Sausage Party was produced in Canada, which offers more enticing tax incentives for film studios than in the U.S., but also has looser labour laws when it comes to paid overtime for visual effects workers (or in this case, animators). They receive fixed pay for the duration of their contracts, while there is no legal obligation for employers to compensate the animators for the overtime they put in. The heads of Nitrogen Studios, namely director Greg Tiernan (who is the company’s CCO), were allegedly very aware of this fact, and used it to their advantage.

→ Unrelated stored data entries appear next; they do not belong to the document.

(** What a scanner takes for the data codewords. *)
Definition deinterleave (version : Z) (codewords : list Z) : list Z :=
  let b := levelM version in
  concat (unweave (Z.to_nat (Z.max (g1Data b) (g2Data b))) (blockLengths b) codewords).

Lemma layout v : 1 <= v <= maxVersion ->
  let b := levelM v in
  sum_list (blockLengths b) = Z.to_nat (capacityOf b) /\
  Forall (fun n => (n <= Z.to_nat (Z.max (g1Data b) (g2Data b)))%nat) (blockLengths b) /\
  length (blockLengths b) = Z.to_nat (g1Blocks b + g2Blocks b) /\ ecPerBlock b ∈ ecLengths /\ 0 <= g1Blocks b + g2Blocks b.
Proof.
  intros Hv%version_range. cbv zeta.
  apply (check1 (fun v => let b := levelM v in
    (sum_list (blockLengths b) =? Z.to_nat (capacityOf b))%nat &&
    forallb (fun n => n <=? Z.to_nat (Z.max (g1Data b) (g2Data b)))%nat (blockLengths b) &&
    (length (blockLengths b) =? Z.to_nat (g1Blocks b + g2Blocks b))%nat &&
    existsb (Z.eqb (ecPerBlock b)) ecLengths && (0 <=? g1Blocks b + g2Blocks b))) in Hv; [|vm_compute; reflexivity].
  cbv zeta in Hv. apply andb_prop in Hv as [[[[H1 H2]%andb_prop H3]%andb_prop H4]%andb_prop H5].
  split_and!; [by apply Nat.eqb_eq| |by apply Nat.eqb_eq| |by apply Z.leb_le].
  - apply Forall_forall. intros n Hn%list_elem_of_In. rewrite forallb_forall in H2. by apply Nat.leb_le, H2.
  - apply existsb_exists in H4 as (x & ? & ->%Z.eqb_eq). by apply list_elem_of_In.
Qed.

Lemma sum_list_const n (l : list nat) : Forall (fun x => x = n) l -> sum_list l = (n * length l)%nat.
Proof. induction 1 as [|x l -> H IH]; [simpl; lia|]. simpl. rewrite IH. lia. Qed.

Lemma interleave_spec v data :
  1 <= v <= maxVersion -> Forall byte data -> length data = Z.to_nat (capacityOf (levelM v)) ->
  deinterleave v (interleave v data) = data /\ Forall byte (interleave v data) /\
  length (interleave v data) = Z.to_nat (codewordsOf v).
Proof.
  intros Hv Hd Hl. destruct (layout v Hv) as (Hsum & Hmax & Hnb & Hec & Hpos). destruct (capacity_small v Hv) as (Hcap & _).
  unfold interleave, deinterleave. set (b := levelM v) in *. set (lens := blockLengths b) in *.
  destruct (pieces_spec lens data) as [Hcat Hlens]; [congruence|]. set (blocks := pieces lens data) in *.
  set (longest := Z.to_nat (Z.max (g1Data b) (g2Data b))) in *.
  assert (Hblk : Forall (fun blk => (length blk <= longest)%nat) blocks).
  { rewrite <- Hlens in Hmax. by apply Forall_fmap in Hmax. }
  assert (Hbytes : forall blk, blk ∈ blocks -> Forall byte blk).
  { intros blk Hb. apply Forall_forall. intros x Hx. rewrite <- Hcat in Hd. eapply Forall_forall in Hd; [exact Hd|].
    apply list_elem_of_In, in_concat. exists blk. split; by apply list_elem_of_In. }
  set (ecc := (fun blk => reedSolomon blk (ecPerBlock b)) <$> blocks).
  assert (Hecc : forall e, e ∈ ecc -> Forall byte e /\ length e = Z.to_nat (ecPerBlock b)).
  { intros e (blk & -> & Hb)%list_elem_of_fmap. by apply reedSolomon_bytes; auto. }
  split_and!.
  - rewrite <- Hlens, unweave_weave by done. done.
  - apply Forall_forall. intros x [(blk & Hb & Hx)%weave_elem|(e & He & Hx)%weave_elem]%elem_of_app.
    + by eapply Forall_forall in Hx; [|by apply Hbytes].
    + by eapply Forall_forall in Hx; [|by apply Hecc].
  - rewrite length_app, !length_weave, Hlens, Hsum by (done || (apply Forall_forall; intros e He; by rewrite (proj2 (Hecc e He)))).
    rewrite (sum_list_const (Z.to_nat (ecPerBlock b))).
    2: { apply Forall_fmap, Forall_forall. intros e He. by apply Hecc. }
    unfold ecc. rewrite !length_fmap. rewrite <- (length_fmap length blocks), Hlens, Hnb. unfold codewordsOf. fold b.
    assert (0 <= ecPerBlock b) by (unfold ecLengths in Hec; set_unfold in Hec; lia). nia.
Qed.

(** ** Grids *)
Definition square (n : Z) (m : grid) : Prop := length m = Z.to_nat n /\ Forall (fun row => length row = Z.to_nat n) m.
Definition inside (n : Z) (p : Z * Z) : Prop := 0 <= fst p < n /\ 0 <= snd p < n.

Lemma cell_lookup m x y : cell m x y = default false (m !! Z.to_nat y ≫= fun row => row !! Z.to_nat x).
Proof.
  unfold cell. rewrite !nth_lookup. destruct (m !! Z.to_nat y) as [row|]; [done|]. done.
Qed.

Lemma square_put n m x y b : square n m -> square n (put m x y b).
Proof.
  intros [Hl Hr]. unfold put. split; [by rewrite length_alter|].
  apply Forall_alter; [done|]. intros row _ Hrow. by rewrite length_insert.
Qed.

Lemma cell_put n m x y b : square n m -> inside n (x, y) -> cell (put m x y b) x y = b.
Proof.
  intros [Hl Hr] [Hx Hy]. simpl in *. rewrite cell_lookup. unfold put. rewrite list_lookup_alter_eq.
  destruct (lookup_lt_is_Some_2 m (Z.to_nat y)) as [row E]; [lia|]. rewrite E. simpl.
  rewrite Forall_lookup in Hr. rewrite list_lookup_insert_eq; [done|]. rewrite (Hr _ _ E). lia.
Qed.

Lemma cell_put_ne m x y x' y' b : 0 <= x -> 0 <= y -> 0 <= x' -> 0 <= y' -> (x, y) <> (x', y') ->
  cell (put m x y b) x' y' = cell m x' y'.
Proof.
  intros ? ? ? ? Hne. rewrite !cell_lookup. unfold put. 
  destruct (decide (Z.to_nat y = Z.to_nat y')) as [E|E]; [rewrite <- E, list_lookup_alter_eq|by rewrite list_lookup_alter_ne].
  rewrite E. destruct (m !! Z.to_nat y') as [row|]; [|done]. simpl. rewrite list_lookup_insert_ne; [done|].
  intros E'. apply Hne. f_equal; lia.
Qed.

(** ** The zigzag *)
Definition stream (cw : list Z) (i : Z) : bool :=
  if i <? Z.of_nat (length cw) * 8 then bit_of (nth (Z.to_nat (i / 8)) cw 0) (7 - i mod 8) else false.

(** The cells that are not function modules. *)
Definition free (c : Code) (p : Z * Z) : bool := negb (cell (c_reserved c) (fst p) (snd p)).
(** A data cell as a scanner reads it. *)
Definition unmasked (mask : Z) (m : grid) (p : Z * Z) : bool := xorb (cell m (fst p) (snd p)) (maskAt mask (fst p) (snd p)).

Lemma stream_tail cw bit k : Z.of_nat (length cw) * 8 <= bit -> stream cw <$> seqZ bit (Z.of_nat k) = stream cw <$> seqZ (bit + 1) (Z.of_nat k).
Proof.
  intros Hb. apply list_eq. intros i. rewrite !list_lookup_fmap.
  destruct (decide (i < k)%nat) as [Hi|Hi].
  - rewrite !lookup_seqZ_lt by lia. simpl. f_equal. unfold stream. rewrite !(proj2 (Z.ltb_ge _ _)) by lia. done.
  - rewrite !lookup_seqZ_ge by lia. done.
Qed.

Lemma place_fold n cw mask cells c bit :
  square n (c_modules c) -> NoDup cells -> Forall (inside n) cells -> 0 <= bit ->
  let c' := fst (foldl (place_step cw mask) (c, bit) cells) in
  c_reserved c' = c_reserved c /\ c_Size c' = c_Size c /\ square n (c_modules c') /\
  (forall p, inside n p -> p ∉ List.filter (free c) cells -> cell (c_modules c') (fst p) (snd p) = cell (c_modules c) (fst p) (snd p)) /\
  unmasked mask (c_modules c') <$> List.filter (free c) cells =
    stream cw <$> seqZ bit (Z.of_nat (length (List.filter (free c) cells))).
Proof.
  revert c bit. induction cells as [|[x y] cells IH]; intros c bit Hsq Hnd Hin Hbit; [done|].
  apply NoDup_cons in Hnd as [Hnotin Hnd]. apply Forall_cons in Hin as [Hxy Hin]. cbn [foldl].
  set (v := stream cw bit).
  set (bit' := if bit <? Z.of_nat (length cw) * 8 then bit + 1 else bit).
  set (c1 := draw c x y (if maskAt mask x y then negb v else v)).
  assert (Estep : place_step cw mask (c, bit) (x, y) = if cell (c_reserved c) x y then (c, bit) else (c1, bit')).
  { unfold c1, v, bit', place_step, stream. by destruct (_ <? _). }
  assert (Efree : free c (x, y) = negb (cell (c_reserved c) x y)) by done.
  cbn [List.filter]. rewrite Estep, Efree. destruct (cell (c_reserved c) x y) eqn:Er; cbn [negb]; [by apply IH|].
  destruct (IH c1 bit') as (H1 & H2 & H3 & H4 & H5); [by apply square_put|done|done|unfold bit'; case_match; lia|].
  change (free c1) with (free c) in *. change (c_reserved c1) with (c_reserved c) in *. change (c_Size c1) with (c_Size c) in *.
  assert (Hfil : (x, y) ∉ List.filter (free c) cells) by by rewrite elem_of_bfilter; intros [? _].
  cbv zeta. split_and!; [done|done|done| |].
  - intros p Hp Hnp. rewrite elem_of_cons in Hnp. rewrite H4 by tauto. destruct Hp as [? ?]. destruct Hxy as [? ?]. simpl in *.
    apply cell_put_ne; try lia. destruct p. simpl in *. intros [= -> ->]. tauto.
  - rewrite fmap_cons. cbn [length]. rewrite Nat2Z.inj_succ, seqZ_cons, fmap_cons by lia. rewrite Z.pred_succ. f_equal.
    + unfold unmasked. rewrite H4 by done. cbn [fst snd]. unfold c1, draw. cbn [c_modules c_with_modules].
      rewrite (cell_put n) by done. unfold v. by destruct (maskAt mask x y), (stream cw bit).
    + rewrite H5. unfold bit'. destruct (Z.ltb_spec bit (Z.of_nat (length cw) * 8)); [done|].
      rewrite stream_tail by done. done.
Qed.

(** The stream is the codewords' bits, then light modules. *)
Lemma stream_unpack cw n : Z.of_nat (length cw) * 8 <= n ->
  take (8 * length cw) (stream cw <$> seqZ 0 n) = unpack cw.
Proof.
  intros Hn. apply list_eq. intros i. destruct (decide (i < 8 * length cw)%nat) as [Hi|Hi].
  - rewrite lookup_take_lt by done. rewrite list_lookup_fmap, lookup_seqZ_lt by lia. simpl.
    rewrite <- (Nat2Z.id i) at 2. rewrite unpack_lookup by lia. f_equal. unfold stream. by rewrite (proj2 (Z.ltb_lt _ _)) by lia.
  - rewrite lookup_take_ge by lia. symmetry. apply lookup_ge_None_2. rewrite unpack_length. lia.
Qed.

(** ** Writes *)
Definition write_all (c : Code) (ws : list (Z * Z * bool)) : Code := foldl (fun c '(x, y, b) => draw c x y b) c ws.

There have been accounts of Tiernan demanding tight deadlines, requiring the animators to work overtime without pay. In response to the resistance from animators, Tiernan would reportedly promote a culture of fear and intimidation, whereby the animators would be threatened with replacement and blacklisting. According to reports, due to the pressures and the stressful work environment, a letter was given to Nitrogen heads, having been signed by roughly thirty animators. Consequently, most of them left the production before one of the companies producing the film, Annapurna, stepped in and covered the requested costs. It seemed too little too late, however, as most of the animators who signed the petition left before the overtime pay was implemented.
Apparently, this was taken as a slight by producers involved, and an estimated thirty-six of the eighty-three animators were removed from the film’s credits, despite some having worked on the film for more than year.
Although it can be argued by others that this is exaggerated speculation on the part of the animators, the mistreatment of visual effects artists in the film industry is not a new phenomenon. I can only hope that the controversy generated by Sausage Party’s release can lead to a change in the industry that ensures stable work environments, paid overtime, and, of course the recognition of one’s work.